The process language defines concepts for abstract views of business protocols and internal views of a process. Executable business processes model actual behavior of a participant in a business interaction. Business protocols, in contrast, use process descriptions that specify the mutually visible message exchange behavior of each of the parties involved in the protocol, without revealing their internal behavior.
The language combines the benefits of both hierarchical languages (such as XLANG) and graph-oriented languages (such as WSFL).
A limited set of constructs is provided, sufficient for simple data manipulation needed to define process-relevant data and control flow. BPEL isn't intended to be a general-purpose data-manipulation language.
Process instances can be identified with application data defined by the business partner. No explicit factory pattern or particular instance identifier concept is required.
Process instances are implicitly created and terminated. Additional process lifecycle operations can be addressed in the future.

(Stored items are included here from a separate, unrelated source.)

(* ===== verification/Generation.v ===== *)
(** [crates/bullet-git-workspace/src/generation.rs], [generation_store.rs],
    [generation/binding.rs] and [tree_copy.rs]: immutable workspace generations
    behind one durable active pointer.

    A work directory is its control files and the tree of every generation
    directory.  Calls that change it are [script]s: they expose each state a
    crash may leave.  The JSON codec of the two control files is a class; every
    other reply of the file system is [ge_io], indexed by the context text of the
    call and the path it is made on. *)

From S2P Require Import Prelude Decimal Digests Ids Journal Disk Cas.

Definition GENERATION_SCHEMA_VERSION : N := 1.
Definition MANIFEST_DOMAIN : string := "bullet-git-generation-manifest-v1".
Definition POINTER_DOMAIN : string := "bullet-git-active-generation-v1".
Definition ACTIVE_FILE : string := "active.json".
Definition GENERATIONS_DIR : string := "generations".
Definition MAX_CONTROL_BYTES : N := 64 * 1024.

Inductive GenerationError : Type :=
  | GenCorrupt (message : string)
  | GenUnsupported (message : string)
  | GenIo (message : string)
  | GenOutcomeUnknown (message : string).

Definition generation_reason_code (e : GenerationError) : string :=
  match e with
  | GenCorrupt _ => "GENERATION_CORRUPT"
  | GenUnsupported _ => "GENERATION_UNSUPPORTED"
  | GenIo _ => "GENERATION_IO_FAILED"
  | GenOutcomeUnknown _ => "GENERATION_OUTCOME_UNKNOWN"
  end.

Definition generation_may_have_published (e : GenerationError) : bool :=
  match e with GenOutcomeUnknown _ => true | _ => false end.

Definition gen_io (context error : string) : GenerationError := GenIo (context +:+ ": " +:+ error).

(** ** Control records *)

Record ParentGeneration : Type := {
  pg_generation : N;
  pg_manifest_digest : Digest
}.

Record GenerationManifest : Type := {
  gm_schema_version : N;
  gm_attempt_id : string;
  gm_workspace_nonce_hex : string;
  gm_generation : N;
  gm_parent : option ParentGeneration;
  gm_checkpoint : Checkpoint;
  gm_manifest_digest : Digest
}.

Record ActivePointer : Type := {
  ap_schema_version : N;
  ap_generation : N;
  ap_manifest_digest : Digest;
  ap_pointer_digest : Digest
}.

(** [serde_json] on the two control records. *)
Class GenerationCodec : Type := {
  encode_manifest : GenerationManifest → result bytes string;
  decode_manifest : bytes → result GenerationManifest string;
  encode_pointer : ActivePointer → result bytes string;
  decode_pointer : bytes → result ActivePointer string
}.

Section Records.
Context `{Blake3, HexCrate}.

Definition manifest_fields (attempt_id nonce_hex : string) (generation : N)
    (parent : option ParentGeneration) (checkpoint : Checkpoint) : list bytes := [
  as_bytes MANIFEST_DOMAIN;
  as_bytes attempt_id;
  as_bytes nonce_hex;
  u64_le_bytes generation;
  as_bytes (match parent with Some _ => "parent" | None => "root" end);
  match parent with Some p => u64_le_bytes (pg_generation p) | None => repeat x00 8 end;
  match parent with Some p => digest_as_bytes (pg_manifest_digest p) | None => repeat x00 32 end;
  digest_as_bytes (ckp_digest checkpoint)
].

Definition manifest_digest (attempt_id nonce_hex : string) (generation : N)
    (parent : option ParentGeneration) (checkpoint : Checkpoint) : Digest :=
  framed_digest (manifest_fields attempt_id nonce_hex generation parent checkpoint).

Definition pointer_digest (generation : N) (manifest : Digest) : Digest :=
  framed_digest [as_bytes POINTER_DOMAIN; u64_le_bytes generation; digest_as_bytes manifest].

(** [GenerationManifest::new] *)
Definition manifest_new (attempt_id workspace_nonce_hex : string) (generation : N)
    (parent : option ParentGeneration) (checkpoint : Checkpoint)
    : result GenerationManifest GenerationError :=
  fail_if (negb (identity_is_valid checkpoint) || bool_decide (ckp_git_tree checkpoint = None))
    (GenCorrupt "generation checkpoint lacks an exact valid Git tree") ;?
  Ok {| gm_schema_version := GENERATION_SCHEMA_VERSION;
        gm_attempt_id := attempt_id;
        gm_workspace_nonce_hex := workspace_nonce_hex;
        gm_generation := generation;
        gm_parent := parent;
        gm_checkpoint := checkpoint;
        gm_manifest_digest :=
          manifest_digest attempt_id workspace_nonce_hex generation parent checkpoint |}.

(** [GenerationManifest::validate] *)
Definition manifest_check (m : GenerationManifest) : result unit GenerationError :=
  let expected := manifest_digest (gm_attempt_id m) (gm_workspace_nonce_hex m) (gm_generation m)
                    (gm_parent m) (gm_checkpoint m) in
  fail_if (negb (gm_schema_version m =? GENERATION_SCHEMA_VERSION)
           || negb (identity_is_valid (gm_checkpoint m))
           || bool_decide (ckp_git_tree (gm_checkpoint m) = None)
           || negb (bool_decide (gm_manifest_digest m = expected)))
    (GenCorrupt "generation manifest identity mismatch").

(** [ActivePointer::new], [ActivePointer::validate] *)
Definition pointer_new (m : GenerationManifest) : ActivePointer :=
  {| ap_schema_version := GENERATION_SCHEMA_VERSION;
     ap_generation := gm_generation m;
     ap_manifest_digest := gm_manifest_digest m;
     ap_pointer_digest := pointer_digest (gm_generation m) (gm_manifest_digest m) |}.

Definition pointer_check (p : ActivePointer) : result unit GenerationError :=
  fail_if (negb (ap_schema_version p =? GENERATION_SCHEMA_VERSION)
           || negb (bool_decide (ap_pointer_digest p
                                 = pointer_digest (ap_generation p) (ap_manifest_digest p))))
    (GenCorrupt "active generation pointer identity mismatch").
End Records.

(** ** Names *)

Definition generation_name (generation : N) : string :=
  "generation-" +:+ dec_fixed 20 generation.

Definition parse_generation_name (name : string) : option N :=
  match strip_prefix "generation-" name with
  | None => None
  | Some suffix =>
      if (slen suffix =? 20) && is_digits suffix then parse_u64_digits suffix else None
  end.

(** ** File trees *)

Inductive node : Type :=
  | NFile (contents : bytes) (mode : N)
  | NDir (mode : N) (entries : list (string * node))
  | NSymlink (target : string)
  | NSpecial.

(** A work directory.  [w_generations] is its [generations] directory when
    that is one (any other entry of that name is not a directory);
    [w_entries] has the other entries. *)
Record wspace : Type := {
  w_is_dir : bool;
  w_entries : gmap string node;
  w_generations : option (gmap string node)
}.

Inductive GenerationBoundary : Type :=
  | GenerationFileSync
  | GenerationRename
  | GenerationDirectorySync
  | PointerWrite
  | PointerFileSync
  | PointerRename
  | PointerDirectorySync.

Definition generation_boundary_debug (b : GenerationBoundary) : string :=
  match b with
  | GenerationFileSync => "GenerationFileSync"
  | GenerationRename => "GenerationRename"
  | GenerationDirectorySync => "GenerationDirectorySync"
  | PointerWrite => "PointerWrite"
  | PointerFileSync => "PointerFileSync"
  | PointerRename => "PointerRename"
  | PointerDirectorySync => "PointerDirectorySync"
  end.

(** The replies of the system: the error of the call with a context on a path,
    what a failing write or copy leaves behind, and the injected faults. *)
Record gen_env : Type := {
  ge_io : string → string → option string;
  ge_pid : N;
  ge_faults : GenerationBoundary → bool;
  ge_written : nat;
  ge_copied : option node
}.

Definition generation_faults_check (env : gen_env) (b : GenerationBoundary)
    : result unit GenerationError :=
  if ge_faults env b
  then Err (GenIo ("injected " +:+ generation_boundary_debug b +:+ " failure")) else Ok tt.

The process language defines a long-running transaction model based on scoping and compensation actions, providing backward recovery at a granularity chosen by the author of the process model.
Web services are used as a simple recursive modularization model for process decomposition and assembly. BPEL allows you to combine structured activities to express arbitrarily complex algorithms that represent the implementation of the service.
The language is compatible with other Web service standards, which may be developed orthogonal to the business process language itself. For example, this allows the process developer to independently address QoS attributes and process logic aspects.
The BPEL data model is built on top of WSDL 1.1 messages and XML Schema 1.0 types. All data used within a process model is defined using WSDL message definitions and XML schema types and elements. XPath 1.0 is used for data manipulation. Expressions used for the selection of data, for conditions, and for other purposes are specified as XPath expressions.